Originally Posted by SplashDamage

So something like 5x can be split into 5 and x, or something like 25x could be split into 5^2 and x.

Yes

Originally Posted by SplashDamage

And two factors can be grouped as one factor if there is parenthesis around them for example (x + 4)?

I'm not sure I understand what you mean. We can group factors as we please, for multiplication is associative: $abc=(ab)c=a(bc)$ . $x+4$ is a single factor, however (though it consists of two terms).

**SplashDamage** · May 30th 2012, 09:17 AM

So with or without the brackets, it would still be 2(x + 4)?

**Reckoner** · May 30th 2012, 09:29 AM

Originally Posted by SplashDamage

So with or without the brackets, it would still be 2(x + 4)?

Right. When $x+4$ is by itself, we don't need to write the parentheses. But it's still a single factor, and we can't factor it further.

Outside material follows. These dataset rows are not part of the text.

(* ===== verification/FreqTable.v ===== *)
(** The cpufreq frequency tables ([drivers/cpufreq/freq_table.c]): the limits a table gives a
    policy, how a policy is made to fit a table, and which entry a target frequency
    selects.

    A table is the list of its entries' frequencies, in kHz, up to the entry
    [CPUFREQ_TABLE_END]; the index of an entry is its place. *)

From S2P Require Import Prelude.

Definition CPUFREQ_ENTRY_INVALID : Z := u32 (Z.lnot 0).
Definition CPUFREQ_TABLE_END : Z := u32 (Z.lnot 1).
Definition CPUFREQ_RELATION_L : Z := 0.
Definition CPUFREQ_RELATION_H : Z := 1.

Definition cpufreq_frequency_table : Type := list Z.

(** The fields of [struct cpufreq_policy] a driver uses; [cpuinfo_min], [cpuinfo_max] and
    [transition_latency] are those of [policy->cpuinfo]. *)
Record policy := mk_policy {
  pol_cpu : Z;
  pol_cpus : cpumask;
  pol_min : Z;
  pol_max : Z;
  pol_cur : Z;
  cpuinfo_min : Z;
  cpuinfo_max : Z;
  transition_latency : Z;
}.
#[export] Instance eta_policy : Eta policy := fun r =>
  {| pol_cpu := pol_cpu r; pol_cpus := pol_cpus r; pol_min := pol_min r; pol_max := pol_max r;
     pol_cur := pol_cur r; cpuinfo_min := cpuinfo_min r; cpuinfo_max := cpuinfo_max r;
     transition_latency := transition_latency r |}.

Definition valid_entry (freq : Z) : bool := negb (freq =? CPUFREQ_ENTRY_INVALID).

(** The loop of [cpufreq_frequency_table_cpuinfo]. *)
Definition cpuinfo_step (mm : Z * Z) (freq : Z) : Z * Z :=
  if negb (valid_entry freq) then mm
  else (if freq <? mm.1 then freq else mm.1, if mm.2 <? freq then freq else mm.2).

Definition cpufreq_frequency_table_cpuinfo (p : policy) (table : cpufreq_frequency_table) : Z * policy :=
  let '(min_freq, max_freq) := foldl cpuinfo_step (u32 (Z.lnot 0), 0) table in
  let p := p <| cpuinfo_min := min_freq |> <| pol_min := min_freq |> in
  let p := p <| cpuinfo_max := max_freq |> <| pol_max := max_freq |> in
  (if pol_min p =? u32 (Z.lnot 0) then - EINVAL else 0, p).

Definition cpufreq_verify_within_limits (p : policy) (min max : Z) : policy :=
  let p := if pol_min p <? min then p <| pol_min := min |> else p in
  let p := if pol_max p <? min then p <| pol_max := min |> else p in
  let p := if max <? pol_min p then p <| pol_min := max |> else p in
  let p := if max <? pol_max p then p <| pol_max := max |> else p in
  if pol_max p <? pol_min p then p <| pol_min := pol_max p |> else p.

(** The loop of [cpufreq_frequency_table_verify]: [count] and [next_larger]. *)
Definition verify_step (p : policy) (cn : Z * Z) (freq : Z) : Z * Z :=
  if negb (valid_entry freq) then cn
  else if (pol_min p <=? freq) && (freq <=? pol_max p) then (cn.1 + 1, cn.2)
  else if (freq <? cn.2) && (pol_max p <? freq) then (cn.1, freq)
  else cn.

Definition cpufreq_frequency_table_verify (p : policy) (table : cpufreq_frequency_table) : Z * policy :=
  let p := cpufreq_verify_within_limits p (cpuinfo_min p) (cpuinfo_max p) in
  let '(count, next_larger) := foldl (verify_step p) (0, u32 (Z.lnot 0)) table in
  let p := if count =? 0 then p <| pol_max := next_larger |> else p in
  (0, cpufreq_verify_within_limits p (cpuinfo_min p) (cpuinfo_max p)).

(** [optimal] and [suboptimal] of [cpufreq_frequency_table_target]. *)
Record candidates := mk_cand {
  opt_index : Z;
  opt_freq : Z;
  sub_index : Z;
  sub_freq : Z;
}.

Definition take_opt (i freq : Z) (c : candidates) : candidates := mk_cand i freq (sub_index c) (sub_freq c).
Definition take_sub (i freq : Z) (c : candidates) : candidates := mk_cand (opt_index c) (opt_freq c) i freq.

Definition target_step (p : policy) (target_freq relation i freq : Z) (c : candidates) : candidates :=
  if negb (valid_entry freq) then c
  else if (freq <? pol_min p) || (pol_max p <? freq) then c
  else if relation =? CPUFREQ_RELATION_H then
    if freq <=? target_freq
    then if opt_freq c <=? freq then take_opt i freq c else c
    else if freq <=? sub_freq c then take_sub i freq c else c
  else if relation =? CPUFREQ_RELATION_L then
    if target_freq <=? freq
    then if freq <=? opt_freq c then take_opt i freq c else c
    else if sub_freq c <=? freq then take_sub i freq c else c
  else c.

Fixpoint target_loop (p : policy) (target_freq relation i : Z) (l : list Z) (c : candidates) : Z * candidates :=
  match l with
  | [] => (i, c)
  | freq :: l => target_loop p target_freq relation (i + 1) l (target_step p target_freq relation i freq c)
  end.

(** The index, or an error with the index not written. *)
Definition cpufreq_frequency_table_target (p : policy) (table : cpufreq_frequency_table)
    (target_freq relation : Z) : Z + Z :=
  let c := mk_cand (u32 (Z.lnot 0)) (if relation =? CPUFREQ_RELATION_L then u32 (Z.lnot 0) else 0)
                   (u32 (Z.lnot 0)) (if relation =? CPUFREQ_RELATION_H then u32 (Z.lnot 0) else 0) in
  let '(i, c) := target_loop p target_freq relation 0 table c in
  if i <? opt_index c
  then if i <? sub_index c then inl (- EINVAL) else inr (sub_index c)
  else inr (opt_index c).

(** * Limits *)

(** Tables of 32-bit frequencies that do not end early, and small enough to be indexed. *)
Record table_ok (table : cpufreq_frequency_table) : Prop := {
  tb_u32 : Forall is_u32 table;
  tb_end : CPUFREQ_TABLE_END ∉ table;
  tb_len : (Z.of_nat (length table) < u32 (Z.lnot 0))%Z;
}.

(** The usable entries. *)
Definition entries (table : list Z) : list Z := filter (fun f => valid_entry f = true) table.

Lemma elem_of_entries f table : f ∈ entries table <-> f ∈ table /\ f <> CPUFREQ_ENTRY_INVALID.
Proof.
  unfold entries, valid_entry. rewrite list_elem_of_filter, negb_true_iff, Z.eqb_neq. tauto.
Qed.

Lemma entry_range f table : table_ok table -> f ∈ entries table -> 0 <= f < u32 (Z.lnot 0).
Proof.
  intros [Hu _ _] [Hf Hn]%elem_of_entries. rewrite Forall_forall in Hu. specialize (Hu f Hf).
  unfold is_u32, CPUFREQ_ENTRY_INVALID in *. change (u32 (Z.lnot 0)) with (2 ^ 32 - 1) in *. lia.
Qed.

Lemma cpuinfo_fold table mm :
  let '(lo, hi) := foldl cpuinfo_step mm table in
  (lo = mm.1 \/ lo ∈ entries table) /\ (hi = mm.2 \/ hi ∈ entries table)
  /\ lo <= mm.1 /\ mm.2 <= hi /\ forall f, f ∈ entries table -> lo <= f <= hi.
Proof.
  revert mm. induction table as [|f l IH]; intros mm; cbn [foldl].
  { destruct mm as [lo hi]. cbn [fst snd]. split_and!; auto; try lia. intros f Hf. by apply elem_of_nil in Hf. }
  specialize (IH (cpuinfo_step mm f)). destruct (foldl cpuinfo_step _ l) as [lo hi].
  unfold cpuinfo_step in IH. unfold entries in *. rewrite filter_cons.
  destruct (valid_entry f) eqn:Hv; cbn [negb] in IH.
  2:{ by rewrite decide_False by done. }
  rewrite decide_True by done. cbn [fst snd] in IH. destruct IH as (Hlo & Hhi & L1 & L2 & Hall).
  destruct (Z.ltb_spec f mm.1), (Z.ltb_spec mm.2 f); split_and!; try lia;
    try (intros g [->|Hg]%elem_of_cons; [lia|by apply Hall]); rewrite elem_of_cons; tauto.
Qed.

Lemma cpuinfo_limits p table ret p' :
  table_ok table -> cpufreq_frequency_table_cpuinfo p table = (ret, p') ->
  (ret = 0 <-> entries table <> [])
  /\ (entries table <> [] -> cpuinfo_min p' ∈ entries table /\ cpuinfo_max p' ∈ entries table)
  /\ (forall f, f ∈ entries table -> cpuinfo_min p' <= f <= cpuinfo_max p')
  /\ pol_min p' = cpuinfo_min p' /\ pol_max p' = cpuinfo_max p'.
Proof.
  intros Hok. unfold cpufreq_frequency_table_cpuinfo. pose proof (cpuinfo_fold table (u32 (Z.lnot 0), 0)) as Hf.
  destruct (foldl cpuinfo_step _ table) as [lo hi]. destruct Hf as (Hlo & Hhi & L1 & L2 & Hall). cbn [fst snd] in *.
  intros [= <- <-]. simpl. assert (Hne : entries table <> [] -> lo ∈ entries table /\ hi ∈ entries table).
  { intros Hne. destruct (entries table) as [|f l] eqn:E; [done|]. rewrite <- E in *.
    assert (Hf : f ∈ entries table) by (rewrite E; left). pose proof (Hall f Hf) as Hb.
    pose proof (entry_range f table Hok Hf) as Hr. split; [destruct Hlo as [->|?]|destruct Hhi as [->|?]]; auto; [lia|].
    by replace 0 with f by lia. }
  split_and!; auto. split.
  - intros E Hn. rewrite Hn in Hlo. destruct Hlo as [->|Hlo]; [|by apply elem_of_nil in Hlo].
    by rewrite Z.eqb_refl in E.
  - intros Hn. destruct (Hne Hn) as [Hl _]. pose proof (entry_range lo table Hok Hl).
    destruct (Z.eqb_spec lo (u32 (Z.lnot 0))); [lia|done].
Qed.

(** * Fitting a policy to a table *)

Lemma within_limits_range p lo hi :
  lo <= hi ->
  let p' := cpufreq_verify_within_limits p lo hi in
  lo <= pol_min p' <= pol_max p' /\ pol_max p' <= hi
  /\ (lo <= pol_min p <= pol_max p -> pol_max p <= hi -> p' = p)
  /\ cpuinfo_min p' = cpuinfo_min p /\ cpuinfo_max p' = cpuinfo_max p.
Proof.
  intros Hlh. unfold cpufreq_verify_within_limits. cbv zeta.
  repeat (case_match; simpl in *; rewrite ?Z.ltb_lt, ?Z.ltb_ge in *); split_and!; try done; try lia; intros; lia.
Qed.

Definition in_limits (p : policy) (f : Z) : Prop := pol_min p <= f <= pol_max p.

**SplashDamage** · May 30th 2012, 09:54 AM

What would happen if we had (x + 8) instead? since 8 can be factored.

also if we had x + 8

**Reckoner** · May 30th 2012, 09:59 AM

Originally Posted by SplashDamage

What would happen if we had (x + 8) instead? since 8 can be factored.

8 can be factored as $2^3$ , yes. But even though 2 is a factor of 8, it is not a factor of $(x+8)$ (because it is not a factor of $x$ ). Since $x$ and 8 have no common factors, the overall expression $(x+8)$ cannot be factored any further.

If, on the other hand, we had something like $(2x+8)$ , we could factor out a 2 from each term:

$2x+8 = 2\cdot x+2\cdot4 = 2(x+4)$ .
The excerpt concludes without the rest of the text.